EXERCISE DATA:
::::::
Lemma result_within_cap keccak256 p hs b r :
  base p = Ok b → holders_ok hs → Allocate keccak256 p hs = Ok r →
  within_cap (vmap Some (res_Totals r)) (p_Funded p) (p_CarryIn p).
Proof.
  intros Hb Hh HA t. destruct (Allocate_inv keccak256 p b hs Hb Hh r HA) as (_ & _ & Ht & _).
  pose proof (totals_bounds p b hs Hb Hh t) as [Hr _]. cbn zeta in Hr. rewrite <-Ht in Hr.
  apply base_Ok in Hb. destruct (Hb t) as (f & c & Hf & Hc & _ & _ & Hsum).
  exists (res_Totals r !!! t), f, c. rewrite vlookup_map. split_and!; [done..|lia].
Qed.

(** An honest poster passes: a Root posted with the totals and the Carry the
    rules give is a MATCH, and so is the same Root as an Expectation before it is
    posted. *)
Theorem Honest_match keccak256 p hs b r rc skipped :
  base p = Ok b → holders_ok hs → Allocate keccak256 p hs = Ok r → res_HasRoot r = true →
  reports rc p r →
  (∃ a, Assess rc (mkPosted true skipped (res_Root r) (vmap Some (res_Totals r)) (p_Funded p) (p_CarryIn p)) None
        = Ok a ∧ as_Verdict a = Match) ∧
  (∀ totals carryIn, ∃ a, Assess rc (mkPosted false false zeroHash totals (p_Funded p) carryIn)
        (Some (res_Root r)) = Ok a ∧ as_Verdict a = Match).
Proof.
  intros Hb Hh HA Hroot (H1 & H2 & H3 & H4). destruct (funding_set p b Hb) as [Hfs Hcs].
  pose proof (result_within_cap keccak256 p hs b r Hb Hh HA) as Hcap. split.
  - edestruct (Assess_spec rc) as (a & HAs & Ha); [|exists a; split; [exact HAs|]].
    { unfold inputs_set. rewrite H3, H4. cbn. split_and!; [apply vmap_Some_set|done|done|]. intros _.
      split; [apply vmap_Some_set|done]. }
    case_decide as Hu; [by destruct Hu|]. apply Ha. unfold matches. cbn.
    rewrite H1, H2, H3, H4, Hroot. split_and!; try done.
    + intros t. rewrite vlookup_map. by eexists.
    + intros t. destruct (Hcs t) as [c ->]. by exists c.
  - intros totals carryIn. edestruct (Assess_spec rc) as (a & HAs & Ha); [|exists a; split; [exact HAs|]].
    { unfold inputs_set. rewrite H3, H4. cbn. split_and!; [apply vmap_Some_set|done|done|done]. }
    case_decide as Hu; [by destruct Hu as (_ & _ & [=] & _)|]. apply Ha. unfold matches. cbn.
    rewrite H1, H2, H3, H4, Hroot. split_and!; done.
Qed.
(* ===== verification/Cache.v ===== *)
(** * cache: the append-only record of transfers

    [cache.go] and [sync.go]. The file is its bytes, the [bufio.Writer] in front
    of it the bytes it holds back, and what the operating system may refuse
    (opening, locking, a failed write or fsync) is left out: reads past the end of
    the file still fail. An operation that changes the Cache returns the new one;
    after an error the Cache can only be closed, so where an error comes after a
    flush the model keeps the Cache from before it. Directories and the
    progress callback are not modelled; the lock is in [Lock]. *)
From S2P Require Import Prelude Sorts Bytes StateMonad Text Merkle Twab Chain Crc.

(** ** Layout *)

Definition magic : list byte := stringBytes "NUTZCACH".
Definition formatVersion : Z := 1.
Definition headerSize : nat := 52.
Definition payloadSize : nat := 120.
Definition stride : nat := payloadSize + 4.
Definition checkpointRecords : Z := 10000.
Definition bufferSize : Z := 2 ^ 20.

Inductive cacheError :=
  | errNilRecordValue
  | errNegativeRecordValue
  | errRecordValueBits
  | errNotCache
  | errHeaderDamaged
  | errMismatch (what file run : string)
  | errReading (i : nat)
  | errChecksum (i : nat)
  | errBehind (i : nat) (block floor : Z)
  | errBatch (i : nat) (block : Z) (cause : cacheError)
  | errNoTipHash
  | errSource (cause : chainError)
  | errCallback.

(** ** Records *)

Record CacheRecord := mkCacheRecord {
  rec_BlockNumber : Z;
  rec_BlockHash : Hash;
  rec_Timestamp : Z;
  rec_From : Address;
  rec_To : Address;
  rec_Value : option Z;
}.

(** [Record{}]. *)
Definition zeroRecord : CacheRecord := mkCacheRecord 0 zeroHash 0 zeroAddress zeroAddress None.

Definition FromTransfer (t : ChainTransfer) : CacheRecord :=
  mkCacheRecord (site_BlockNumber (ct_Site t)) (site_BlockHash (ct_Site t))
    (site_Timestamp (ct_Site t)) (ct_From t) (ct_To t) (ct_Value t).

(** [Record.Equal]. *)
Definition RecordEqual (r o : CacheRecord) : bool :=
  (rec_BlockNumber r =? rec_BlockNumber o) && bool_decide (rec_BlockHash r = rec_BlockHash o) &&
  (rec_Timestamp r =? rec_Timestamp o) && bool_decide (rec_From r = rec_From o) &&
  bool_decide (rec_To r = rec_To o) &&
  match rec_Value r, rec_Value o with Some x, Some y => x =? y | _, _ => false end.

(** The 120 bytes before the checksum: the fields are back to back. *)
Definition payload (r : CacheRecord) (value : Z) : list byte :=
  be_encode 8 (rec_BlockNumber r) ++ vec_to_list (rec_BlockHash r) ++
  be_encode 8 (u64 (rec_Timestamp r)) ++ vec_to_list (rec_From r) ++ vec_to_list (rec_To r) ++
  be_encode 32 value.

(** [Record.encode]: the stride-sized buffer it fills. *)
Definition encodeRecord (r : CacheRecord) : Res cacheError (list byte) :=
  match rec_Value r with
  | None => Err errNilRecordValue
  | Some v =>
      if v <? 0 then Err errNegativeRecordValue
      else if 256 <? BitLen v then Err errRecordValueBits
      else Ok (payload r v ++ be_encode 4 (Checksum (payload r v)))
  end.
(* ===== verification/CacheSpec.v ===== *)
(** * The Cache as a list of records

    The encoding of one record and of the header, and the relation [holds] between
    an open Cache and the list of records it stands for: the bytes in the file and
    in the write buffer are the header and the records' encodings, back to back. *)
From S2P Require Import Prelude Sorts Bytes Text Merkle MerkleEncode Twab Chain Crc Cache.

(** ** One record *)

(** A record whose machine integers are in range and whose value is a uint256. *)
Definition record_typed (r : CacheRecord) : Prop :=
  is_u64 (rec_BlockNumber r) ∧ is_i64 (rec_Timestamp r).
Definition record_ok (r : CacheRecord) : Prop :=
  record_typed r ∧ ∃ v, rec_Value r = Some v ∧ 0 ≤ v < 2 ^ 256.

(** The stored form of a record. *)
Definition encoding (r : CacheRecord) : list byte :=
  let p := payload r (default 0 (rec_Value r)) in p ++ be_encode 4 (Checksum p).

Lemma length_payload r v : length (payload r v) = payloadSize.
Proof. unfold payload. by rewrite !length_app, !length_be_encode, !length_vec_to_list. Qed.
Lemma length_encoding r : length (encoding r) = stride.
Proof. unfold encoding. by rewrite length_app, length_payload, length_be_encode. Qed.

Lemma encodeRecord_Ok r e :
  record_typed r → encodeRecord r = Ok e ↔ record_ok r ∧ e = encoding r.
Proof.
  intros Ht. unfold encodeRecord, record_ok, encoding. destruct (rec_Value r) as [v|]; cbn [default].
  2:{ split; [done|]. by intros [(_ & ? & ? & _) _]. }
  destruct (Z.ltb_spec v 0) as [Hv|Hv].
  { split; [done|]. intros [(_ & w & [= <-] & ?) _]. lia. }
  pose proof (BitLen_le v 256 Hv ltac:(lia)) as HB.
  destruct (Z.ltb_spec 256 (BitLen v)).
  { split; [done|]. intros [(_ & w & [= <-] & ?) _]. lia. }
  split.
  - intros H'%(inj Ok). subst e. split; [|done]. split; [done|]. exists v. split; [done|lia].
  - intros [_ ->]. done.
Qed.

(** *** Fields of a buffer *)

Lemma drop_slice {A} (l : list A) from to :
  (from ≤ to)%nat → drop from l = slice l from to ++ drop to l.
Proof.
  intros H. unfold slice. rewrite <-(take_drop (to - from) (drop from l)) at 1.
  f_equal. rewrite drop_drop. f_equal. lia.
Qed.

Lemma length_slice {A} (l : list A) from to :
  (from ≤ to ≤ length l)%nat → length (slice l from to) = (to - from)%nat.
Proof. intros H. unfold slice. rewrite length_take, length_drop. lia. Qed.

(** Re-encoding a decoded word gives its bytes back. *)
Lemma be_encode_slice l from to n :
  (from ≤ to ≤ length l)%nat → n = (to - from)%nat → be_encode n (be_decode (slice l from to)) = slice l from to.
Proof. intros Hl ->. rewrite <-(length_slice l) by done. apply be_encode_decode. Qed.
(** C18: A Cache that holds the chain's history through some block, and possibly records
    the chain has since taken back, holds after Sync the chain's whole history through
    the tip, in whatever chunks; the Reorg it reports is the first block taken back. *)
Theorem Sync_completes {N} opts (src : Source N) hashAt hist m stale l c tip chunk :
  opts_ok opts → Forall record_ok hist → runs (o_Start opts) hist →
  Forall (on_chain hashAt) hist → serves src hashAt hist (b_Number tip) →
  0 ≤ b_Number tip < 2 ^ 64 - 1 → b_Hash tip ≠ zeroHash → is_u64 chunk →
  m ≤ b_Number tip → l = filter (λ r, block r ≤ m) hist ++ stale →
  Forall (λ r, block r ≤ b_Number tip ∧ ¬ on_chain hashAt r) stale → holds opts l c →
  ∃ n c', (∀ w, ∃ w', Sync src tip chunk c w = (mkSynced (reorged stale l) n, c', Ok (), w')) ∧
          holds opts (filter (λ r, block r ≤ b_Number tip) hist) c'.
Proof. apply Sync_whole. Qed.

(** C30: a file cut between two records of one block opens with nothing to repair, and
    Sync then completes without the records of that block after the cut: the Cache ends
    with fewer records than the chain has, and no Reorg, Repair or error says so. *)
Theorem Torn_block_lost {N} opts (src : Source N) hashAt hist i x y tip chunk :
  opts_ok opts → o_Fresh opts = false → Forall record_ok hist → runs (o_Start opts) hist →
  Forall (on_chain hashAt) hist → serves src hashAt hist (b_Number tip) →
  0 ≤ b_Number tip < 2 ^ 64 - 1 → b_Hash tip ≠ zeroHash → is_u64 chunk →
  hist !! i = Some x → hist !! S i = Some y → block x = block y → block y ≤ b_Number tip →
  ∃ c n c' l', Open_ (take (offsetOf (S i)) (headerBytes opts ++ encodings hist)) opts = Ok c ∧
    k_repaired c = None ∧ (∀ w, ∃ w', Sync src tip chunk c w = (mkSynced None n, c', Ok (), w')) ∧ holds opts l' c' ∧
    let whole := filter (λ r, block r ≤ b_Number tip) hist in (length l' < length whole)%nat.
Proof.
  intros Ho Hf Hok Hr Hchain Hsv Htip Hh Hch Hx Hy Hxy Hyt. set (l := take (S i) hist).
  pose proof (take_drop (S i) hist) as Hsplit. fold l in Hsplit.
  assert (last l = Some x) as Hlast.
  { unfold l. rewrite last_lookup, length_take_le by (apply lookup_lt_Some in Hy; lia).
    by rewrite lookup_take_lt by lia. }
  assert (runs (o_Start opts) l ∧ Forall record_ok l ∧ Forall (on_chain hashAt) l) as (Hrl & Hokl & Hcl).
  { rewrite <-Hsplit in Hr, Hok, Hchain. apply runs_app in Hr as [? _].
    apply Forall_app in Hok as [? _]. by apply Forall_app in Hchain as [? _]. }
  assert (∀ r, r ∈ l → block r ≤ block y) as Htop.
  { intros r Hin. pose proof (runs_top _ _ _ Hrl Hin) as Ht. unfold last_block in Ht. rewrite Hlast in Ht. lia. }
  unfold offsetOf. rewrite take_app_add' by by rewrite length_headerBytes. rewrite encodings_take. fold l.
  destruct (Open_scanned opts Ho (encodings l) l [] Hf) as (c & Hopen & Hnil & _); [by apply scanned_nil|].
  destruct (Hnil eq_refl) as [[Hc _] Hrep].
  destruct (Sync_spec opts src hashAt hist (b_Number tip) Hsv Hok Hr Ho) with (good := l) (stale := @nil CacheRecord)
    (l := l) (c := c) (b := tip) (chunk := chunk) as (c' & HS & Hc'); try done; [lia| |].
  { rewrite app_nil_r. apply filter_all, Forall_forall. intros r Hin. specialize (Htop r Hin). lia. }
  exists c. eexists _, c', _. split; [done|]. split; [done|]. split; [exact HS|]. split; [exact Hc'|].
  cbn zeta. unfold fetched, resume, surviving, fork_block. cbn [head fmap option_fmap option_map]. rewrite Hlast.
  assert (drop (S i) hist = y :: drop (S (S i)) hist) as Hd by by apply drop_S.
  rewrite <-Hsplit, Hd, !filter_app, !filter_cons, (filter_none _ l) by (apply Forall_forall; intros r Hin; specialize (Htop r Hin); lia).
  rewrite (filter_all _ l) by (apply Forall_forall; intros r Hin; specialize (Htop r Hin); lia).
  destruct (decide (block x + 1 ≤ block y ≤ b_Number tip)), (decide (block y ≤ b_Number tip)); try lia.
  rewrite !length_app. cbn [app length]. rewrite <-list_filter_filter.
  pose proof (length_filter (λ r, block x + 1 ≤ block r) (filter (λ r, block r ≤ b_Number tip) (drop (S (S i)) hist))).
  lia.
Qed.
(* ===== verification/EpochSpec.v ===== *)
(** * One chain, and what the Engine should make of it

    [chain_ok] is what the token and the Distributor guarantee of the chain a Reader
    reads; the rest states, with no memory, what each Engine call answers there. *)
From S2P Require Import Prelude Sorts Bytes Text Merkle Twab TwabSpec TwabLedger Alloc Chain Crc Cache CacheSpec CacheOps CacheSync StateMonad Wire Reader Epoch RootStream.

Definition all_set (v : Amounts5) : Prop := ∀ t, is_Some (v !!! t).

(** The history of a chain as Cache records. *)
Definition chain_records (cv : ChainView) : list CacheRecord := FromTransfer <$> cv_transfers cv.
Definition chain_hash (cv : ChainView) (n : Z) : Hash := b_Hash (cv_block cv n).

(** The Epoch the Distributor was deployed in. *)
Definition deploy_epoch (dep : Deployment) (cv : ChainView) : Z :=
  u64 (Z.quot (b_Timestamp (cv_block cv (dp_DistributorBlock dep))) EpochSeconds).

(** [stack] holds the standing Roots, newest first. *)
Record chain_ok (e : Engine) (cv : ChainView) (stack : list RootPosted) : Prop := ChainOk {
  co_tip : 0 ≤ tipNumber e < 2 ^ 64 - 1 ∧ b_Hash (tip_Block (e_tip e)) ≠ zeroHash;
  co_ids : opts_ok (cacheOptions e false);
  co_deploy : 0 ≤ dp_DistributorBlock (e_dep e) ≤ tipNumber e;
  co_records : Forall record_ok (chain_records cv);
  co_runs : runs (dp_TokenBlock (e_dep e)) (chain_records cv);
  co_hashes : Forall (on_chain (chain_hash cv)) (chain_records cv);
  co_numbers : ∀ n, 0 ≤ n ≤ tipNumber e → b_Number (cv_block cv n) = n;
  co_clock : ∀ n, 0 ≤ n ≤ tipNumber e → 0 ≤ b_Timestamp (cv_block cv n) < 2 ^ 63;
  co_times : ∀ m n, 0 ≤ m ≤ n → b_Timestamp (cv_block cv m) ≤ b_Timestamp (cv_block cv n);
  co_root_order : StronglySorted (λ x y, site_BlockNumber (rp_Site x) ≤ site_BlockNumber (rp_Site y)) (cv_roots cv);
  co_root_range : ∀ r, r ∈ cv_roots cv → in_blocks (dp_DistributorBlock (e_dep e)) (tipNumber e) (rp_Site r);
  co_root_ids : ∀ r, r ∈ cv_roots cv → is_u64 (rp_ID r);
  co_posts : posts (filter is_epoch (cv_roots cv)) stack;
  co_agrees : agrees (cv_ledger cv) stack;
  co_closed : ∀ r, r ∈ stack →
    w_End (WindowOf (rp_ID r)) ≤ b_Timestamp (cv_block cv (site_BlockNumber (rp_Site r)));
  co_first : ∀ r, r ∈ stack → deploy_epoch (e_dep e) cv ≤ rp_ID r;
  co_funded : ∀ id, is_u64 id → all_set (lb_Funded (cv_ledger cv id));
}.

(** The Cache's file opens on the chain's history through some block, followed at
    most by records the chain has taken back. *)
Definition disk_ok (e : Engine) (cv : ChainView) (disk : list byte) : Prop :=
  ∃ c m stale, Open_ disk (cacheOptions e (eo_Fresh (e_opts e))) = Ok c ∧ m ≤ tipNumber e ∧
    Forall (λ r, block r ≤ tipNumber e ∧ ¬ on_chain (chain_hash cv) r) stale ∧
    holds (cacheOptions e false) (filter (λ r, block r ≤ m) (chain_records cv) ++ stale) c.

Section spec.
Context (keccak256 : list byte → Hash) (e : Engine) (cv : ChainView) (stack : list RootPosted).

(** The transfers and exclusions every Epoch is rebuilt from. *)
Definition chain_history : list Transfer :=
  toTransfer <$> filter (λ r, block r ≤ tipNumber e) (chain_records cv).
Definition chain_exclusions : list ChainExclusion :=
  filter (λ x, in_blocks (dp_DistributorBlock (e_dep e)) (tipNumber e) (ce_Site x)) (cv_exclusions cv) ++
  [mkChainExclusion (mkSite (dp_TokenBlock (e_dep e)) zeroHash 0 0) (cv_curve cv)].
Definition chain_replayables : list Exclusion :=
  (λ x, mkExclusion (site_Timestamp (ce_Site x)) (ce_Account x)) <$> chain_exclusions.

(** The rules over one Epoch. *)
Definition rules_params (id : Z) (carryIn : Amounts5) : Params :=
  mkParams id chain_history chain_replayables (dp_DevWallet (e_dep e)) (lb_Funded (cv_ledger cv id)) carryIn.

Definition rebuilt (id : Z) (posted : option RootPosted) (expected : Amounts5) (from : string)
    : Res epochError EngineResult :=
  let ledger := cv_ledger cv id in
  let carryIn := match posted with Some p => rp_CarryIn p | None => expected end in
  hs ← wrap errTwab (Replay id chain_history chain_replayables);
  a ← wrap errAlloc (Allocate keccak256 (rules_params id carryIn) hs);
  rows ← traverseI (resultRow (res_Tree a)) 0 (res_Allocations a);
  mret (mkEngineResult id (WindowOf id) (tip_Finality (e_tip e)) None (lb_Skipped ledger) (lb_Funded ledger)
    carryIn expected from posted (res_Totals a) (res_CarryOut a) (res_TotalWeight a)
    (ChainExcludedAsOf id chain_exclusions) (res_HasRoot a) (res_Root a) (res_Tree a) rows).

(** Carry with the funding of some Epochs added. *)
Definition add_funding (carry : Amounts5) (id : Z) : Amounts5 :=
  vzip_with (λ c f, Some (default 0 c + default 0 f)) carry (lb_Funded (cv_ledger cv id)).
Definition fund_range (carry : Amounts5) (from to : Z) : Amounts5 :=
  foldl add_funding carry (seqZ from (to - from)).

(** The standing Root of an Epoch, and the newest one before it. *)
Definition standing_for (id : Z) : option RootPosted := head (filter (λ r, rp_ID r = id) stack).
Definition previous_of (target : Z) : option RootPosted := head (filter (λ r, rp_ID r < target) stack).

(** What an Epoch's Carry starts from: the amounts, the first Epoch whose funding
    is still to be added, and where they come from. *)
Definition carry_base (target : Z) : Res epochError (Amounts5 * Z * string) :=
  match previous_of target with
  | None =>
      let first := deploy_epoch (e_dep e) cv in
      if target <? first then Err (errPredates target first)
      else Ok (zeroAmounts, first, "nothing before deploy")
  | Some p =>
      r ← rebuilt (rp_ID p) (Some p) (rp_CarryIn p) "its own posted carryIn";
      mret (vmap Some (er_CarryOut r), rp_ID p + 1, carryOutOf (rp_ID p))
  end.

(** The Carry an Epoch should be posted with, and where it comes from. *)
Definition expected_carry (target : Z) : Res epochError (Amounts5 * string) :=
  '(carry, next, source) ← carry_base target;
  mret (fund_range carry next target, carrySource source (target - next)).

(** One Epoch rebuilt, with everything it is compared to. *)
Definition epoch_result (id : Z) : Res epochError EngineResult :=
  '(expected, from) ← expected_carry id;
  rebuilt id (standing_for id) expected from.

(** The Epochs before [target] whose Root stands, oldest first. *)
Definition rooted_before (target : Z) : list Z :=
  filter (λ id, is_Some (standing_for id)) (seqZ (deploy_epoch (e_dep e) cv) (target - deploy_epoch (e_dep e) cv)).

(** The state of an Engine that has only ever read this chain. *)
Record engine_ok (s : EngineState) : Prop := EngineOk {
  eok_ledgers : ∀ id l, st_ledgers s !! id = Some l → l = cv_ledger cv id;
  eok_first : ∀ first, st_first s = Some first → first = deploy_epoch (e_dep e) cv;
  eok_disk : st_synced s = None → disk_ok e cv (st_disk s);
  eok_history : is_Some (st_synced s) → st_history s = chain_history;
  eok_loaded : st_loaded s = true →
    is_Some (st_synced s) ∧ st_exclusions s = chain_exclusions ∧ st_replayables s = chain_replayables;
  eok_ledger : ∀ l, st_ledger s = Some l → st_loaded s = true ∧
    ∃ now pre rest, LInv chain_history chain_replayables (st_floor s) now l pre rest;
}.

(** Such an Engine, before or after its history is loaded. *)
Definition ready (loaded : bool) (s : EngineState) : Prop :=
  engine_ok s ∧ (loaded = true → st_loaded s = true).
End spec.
::::::
WHAT YOU ARE ASKED TO DO:
Only the lines of the data holding the string "added" are wanted; copy each of them.

PROBLEM SOLUTION:
(** Carry with the funding of some Epochs added. *)
    is still to be added, and where they come from. *)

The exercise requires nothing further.